Je suis contente de savoir que la plupart sont encore dans le quartier et que nous pourrons nous revoir.


lundi 1 avril 2019

Compte-rendu du 85e soir d'Hiver Solidaire 2019

D'un soir à l'autre, d'un bénévole à l'autre un lien se noue avec les personnes de la rue accueillies dans le cadre d'Hiver solidaire à Saint-Vincent-de-Paul. Le compte-rendu du matin, comme un passage de relais, témoigne chaque jour de ces moments partagés.

Dimanche 31 mars, Abdelilah, Fofana, Kader, Michel et Ody ont été accueillis par Sarah, Solange, Benoît et père Arnaud.

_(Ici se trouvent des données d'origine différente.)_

Lemma steps_nelems acts c c' : steps copy acts c = Some c' -> nelems c' = nelems c.
Proof.
  revert c. induction acts as [|a acts IH]; intros c Hs; cbn in Hs; [by simplify_eq|].
  destruct (step copy a c) as [c1|] eqn:E; [|done]. rewrite (IH c1 Hs).
  destruct a; cbn in E; [| |by eapply run_nelems]; by destruct (idle _); simplify_eq.
Qed.
Lemma signal_full_logs c :
  sent_log (signal_full c) = sent_log c /\ recv_log (signal_full c) = recv_log c.
Proof. unfold signal_full. by destruct (not_full c). Qed.

(** A step that wakes a delivered sender is a receive. *)
Lemma run_wakes dr ds c xs t c' u x :
  inv dr ds c xs -> run copy t c = Some c' -> u <> t ->
  pcs c !! u = Some (NSendWait x true) -> pcs c' !! u = Some NSendSent ->
  exists y q, queue_pop (msgs c) = Some (y, q) /\ chan_msgs_empty c = false /\
    sent_log c' = sent_log c /\ recv_log c' = recv_log c ++ [y].
Proof.
  intros Hi Hrun Hne Hu Hu'. unfold run in Hrun.
  assert (forall c1 p, pcs c1 = pcs c -> not_empty c1 = not_empty c ->
    <[t := p]> (pcs (signal_empty c1)) !! u <> Some NSendSent) as Hse.
  { intros c1 p E1 E2. rewrite lookup_insert_ne by done. unfold signal_empty.
    rewrite E2. destruct (not_empty c) as [|v vs] eqn:E3; rewrite ?E1, ?Hu; [done|].
    cbn. rewrite ?E1. unfold resume. rewrite lookup_alter_ne; [by rewrite Hu|]. intros ->.
    destruct (proj1 (inv_empty _ _ _ _ Hi u)) as (p' & ? & ?); [rewrite E3; left|]. by simplify_eq. }
  destruct (pcs c !! t) as [p|] eqn:Hp; [|done].
  unfold chan_push_msg, chan_pop_msg in Hrun.
  destruct p; repeat (case_match; inv_some; try done); cbn in *;
    try (exfalso; revert Hu'; rewrite lookup_insert_ne by done; rewrite Hu; done);
    try (exfalso; revert Hu'; by eapply Hse); try discriminate Hrun;
    repeat rewrite (proj1 (signal_full_logs _)), (proj2 (signal_full_logs _)); eauto 10.
  injection Hrun as <-. cbn in Hu'. rewrite lookup_insert_ne in Hu' by done. by rewrite Hu in Hu'.
Qed.
End inv.

(** ** Properties *)
(** C20. A channel of coroutines, buffered or not, over any queue that keeps its contract:
    in every interleaving of any number of senders and receivers the messages are
    received in the order in which they were stored, none is lost or made up, and at
    most [nelems] (one, when the channel is unbuffered) are held. *)
Theorem libchan_fifo {Q} `{!Queue Q} copy (q : Q) n size acts c :
  queue_rep q [] -> 0 <= n < INT_MAX -> steps copy acts (chan_open q n size) = Some c ->
  exists rest, sent_log c = recv_log c ++ rest /\ queue_rep (msgs c) rest /\
    chan_size c = Z.of_nat (length rest) /\ chan_size c <= (if decide (n = 0) then 1 else n).
Proof.
  intros Hq Hn Hs. destruct (lchan_steps_inv copy _ _ _ _ (open_inv q n size Hq Hn) Hs) as [ys Hi].
  assert (nelems c = n) as En.
  { rewrite (steps_nelems _ _ _ _ Hs). cbn. apply u32_small. unfold INT_MAX in *. lia. }
  exists ys. pose proof (inv_cap _ _ _ _ Hi) as Hc. unfold cap_of in Hc. rewrite En in Hc.
  unfold chan_size. rewrite (queue_size_spec _ _ (inv_rep _ _ _ _ Hi)).
  split_and!; [apply Hi|apply Hi|done|done].
Qed.

(** A fresh queue of [queue.h]. *)
Definition demo_queue : deque_t * dmem :=
  default (mk_deque 0 1%positive, mk_dmem ∅ ∅) (deque_init 1%positive (mk_dmem demo_store ∅)).
#[local] Instance demo_impl : Queue (deque_t * dmem) := deque_queue (mk_list_t 1%positive 1%positive).

Lemma demo_queue_rep : queue_rep demo_queue [].
Proof.
  destruct (deque_init_rep 1%positive (mk_dmem demo_store ∅)) as (d & m & E & Hr & _);
    [apply elem_of_dom; by eexists|].
  exists []. unfold demo_queue. by rewrite E.
Qed.

(** A full channel of capacity one: the second sender waits until a receiver has run. *)
Definition demo_acts : list act :=
  [CallSend 1 11; Run 1; CallSend 2 12; Run 2; CallRecv 3; Run 3; Run 2].
Definition demo_chan : chan_t (deque_t * dmem) := chan_open demo_queue 1 0.
Definition demo_end : chan_t (deque_t * dmem) :=
  default demo_chan (steps id demo_acts demo_chan).

Lemma libchan_fifo_witness :
  exists rest, sent_log demo_end = recv_log demo_end ++ rest /\ queue_rep (msgs demo_end) rest /\
    chan_size demo_end = Z.of_nat (length rest) /\ chan_size demo_end <= 1.
Proof.
  apply (libchan_fifo id demo_queue 1 0 demo_acts demo_end demo_queue_rep).
  - unfold INT_MAX. lia.
  - apply defined_default. by vm_compute.
Defined.

(** C22. No lost wakeups: whenever a receiver waits while a message is there, some receiver
    is ready to take it; whenever a sender waits on a buffered channel that has room,
    some sender is ready to use it; every task that waits is in the list of its
    condition, once. *)
Theorem libchan_no_lost_wakeup {Q} `{!Queue Q} copy (q : Q) n size acts c :
  queue_rep q [] -> 0 <= n < INT_MAX -> steps copy acts (chan_open q n size) = Some c ->
  (forall t p, pcs c !! t = Some p -> waits_empty p = true ->
     t ∈ not_empty c /\
     (chan_size c <> 0 -> exists u p', pcs c !! u = Some p' /\ to_recv p' = true)) /\
  (forall t p, pcs c !! t = Some p -> waits_full p = true ->
     t ∈ not_full c /\
     (n <> 0 -> chan_size c < n -> exists u p', pcs c !! u = Some p' /\ to_send p' = true)) /\
  NoDup (not_empty c) /\ NoDup (not_full c).
Proof.
  intros Hq Hn Hs. destruct (lchan_steps_inv copy _ _ _ _ (open_inv q n size Hq Hn) Hs) as [ys Hi].
  assert (nelems c = n) as En.
  { rewrite (steps_nelems _ _ _ _ Hs). cbn. apply u32_small. unfold INT_MAX in *. lia. }
  unfold chan_size. rewrite (queue_size_spec _ _ (inv_rep _ _ _ _ Hi)).
  split_and!; [| |apply Hi|apply Hi]; intros t p Hp Hw.
  - assert (t ∈ not_empty c) as Hin by (apply (inv_empty _ _ _ _ Hi); eauto). split; [done|].
    intros Hy. apply count_pos. enough (Z.of_nat (length ys) <= Z.of_nat (count to_recv (pcs c))) by lia.
    pose proof (inv_recv _ _ _ _ Hi) as Hr. rewrite Z.add_0_r in Hr. apply Hr.
    intros E. rewrite E in Hin. inversion Hin.
  - assert (t ∈ not_full c) as Hin by (apply (inv_full _ _ _ _ Hi); eauto). split; [done|].
    intros Hz Hy. apply count_pos. rewrite <- En in *.
    enough (not_full c <> []) as Hf by (pose proof (inv_send _ _ _ _ Hi Hz Hf); lia).
    intros E. rewrite E in Hin. inversion Hin.
Qed.

(** A receiver waits, a message arrives. *)
Definition wake_acts : list act := [CallRecv 1; Run 1; CallRecv 2; Run 2; CallSend 3 11; Run 3].
Definition wake_end : chan_t (deque_t * dmem) := default demo_chan (steps id wake_acts demo_chan).

Lemma libchan_no_lost_wakeup_witness :
  exists u p', pcs wake_end !! u = Some p' /\ to_recv p' = true.
Proof.
  eapply (proj1 (libchan_no_lost_wakeup id demo_queue 1 0 wake_acts wake_end demo_queue_rep
    ltac:(unfold INT_MAX; lia) ltac:(apply defined_default; by vm_compute)) 2%nat RecvWait);
    vm_compute; congruence.
Defined.

(** Rendezvous: on an unbuffered channel a sender whose message has been stored is
    released from its wait only when every message stored so far has been received. *)
Theorem libchan_rendezvous {Q} `{!Queue Q} copy (q : Q) size acts c t c' u x :
  queue_rep q [] -> steps copy acts (chan_open q 0 size) = Some c ->
  run copy t c = Some c' ->
  pcs c !! u = Some (NSendWait x true) -> pcs c' !! u = Some NSendSent ->
  sent_log c' = recv_log c'.
Proof.
  intros Hq Hs Hrun Hu Hu'.
  destruct (lchan_steps_inv copy _ _ _ _ (open_inv q 0 size Hq ltac:(unfold INT_MAX; lia)) Hs)
    as [ys Hi].
  pose proof (steps_nelems _ _ _ _ Hs) as En. cbn in En.
  pose proof (inv_cap _ _ _ _ Hi) as Hc. unfold cap_of in Hc. rewrite decide_True in Hc by done.
  assert (u <> t) as Hne by (intros ->; unfold run in Hrun; by rewrite Hu in Hrun).
  destruct (run_wakes copy _ _ _ _ _ _ _ _ Hi Hrun Hne Hu Hu') as (y & q' & Hpop & He & -> & ->).
  rewrite (chan_msgs_empty_spec _ _ _ _ Hi) in He. rewrite (inv_log _ _ _ _ Hi).
  destruct ys as [|y' ys]; [done|]. destruct ys; [|cbn in Hc; lia].
  destruct (queue_pop_spec (msgs c) y' [] (inv_rep _ _ _ _ Hi)) as (q2 & E & _). by simplify_eq.
Qed.

(** The receiver of the one message wakes its sender. *)
Definition pass_acts : list act := [CallSend 1 11; Run 1; CallRecv 2].
Definition pass_chan : chan_t (deque_t * dmem) := chan_open demo_queue 0 0.
Definition pass_mid : chan_t (deque_t * dmem) := default pass_chan (steps id pass_acts pass_chan).
Definition pass_end : chan_t (deque_t * dmem) := default pass_chan (run id 2 pass_mid).

Lemma libchan_rendezvous_witness : sent_log pass_end = recv_log pass_end.
Proof.
  apply (libchan_rendezvous id demo_queue 0 pass_acts pass_mid 2 pass_end 1 11 demo_queue_rep);
    [apply defined_default; by vm_compute|apply defined_default; by vm_compute|by vm_compute..].
Defined.

(** Four senders queue up behind one another; two receives release the first three, and
    the second, whose message is gone, is put behind two who wait for room. *)
Definition strand_acts : list act :=
  [CallSend 1 11; Run 1; CallSend 2 12; Run 2; CallSend 3 13; Run 3; CallSend 4 14; Run 4;
   CallRecv 5; Run 5; Run 1; Run 2; CallRecv 5; Run 5; Run 3; Run 4].

Definition strand_end : chan_t (deque_t * dmem) :=
  default pass_chan (steps id strand_acts pass_chan).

Le Sang du Rédempteur, Giovanni Bellini (1430-1516), 
détrempe sur bois de peuplier, 47 x 34,3 cm, 
Londres, National Gallery
Avant dernier soir de la fin d’hiver solidaire, nos amis accueillis sont à la fois présents et déjà ailleurs, tristes que tout se termine mais voulant aussi profiter de ces derniers moments ensemble, soulagés par les solutions proposées mais aussi préoccupés.
Rapidement, les discussions et la joie ont pris le dessus. Alors que nous parlions de maroquinerie, Abdel, plein d’humour, nous a confié qu’à son arrivée en France il avait cherché une maroquinerie persuadé trouver des ressortissants. Nous avons tous beaucoup ri, lui le premier. Et, en réfléchissant, nous avons tous convenu d’une étymologie probable du mot, par référence aux tanneries marocaines.
Kader, quant à lui, refuse le décalage horaire, et le trouve absurde. Cohérent, il est d’ailleurs arrivé une heure en retard. Michel a été bouleversé par la messe ce matin. Alors qu’il n’avait plus osé participer à un office depuis très longtemps, l’Évangile du jour était celui du fils prodigue. « Tous les mots m’étaient adressés », nous confie-t-il. « J’avais le sentiment, que le Seigneur me parlait personnellement. » Merveilleuse providence, et douce miséricorde.
Au petit déjeuner, séance de coiffure, Fofana a sorti le matériel et a coupé les cheveux de Michel, très ému à l’évocation de cette journée d’adieu et de remerciement. Tous, nous nous quittons avec un pincement au cœur.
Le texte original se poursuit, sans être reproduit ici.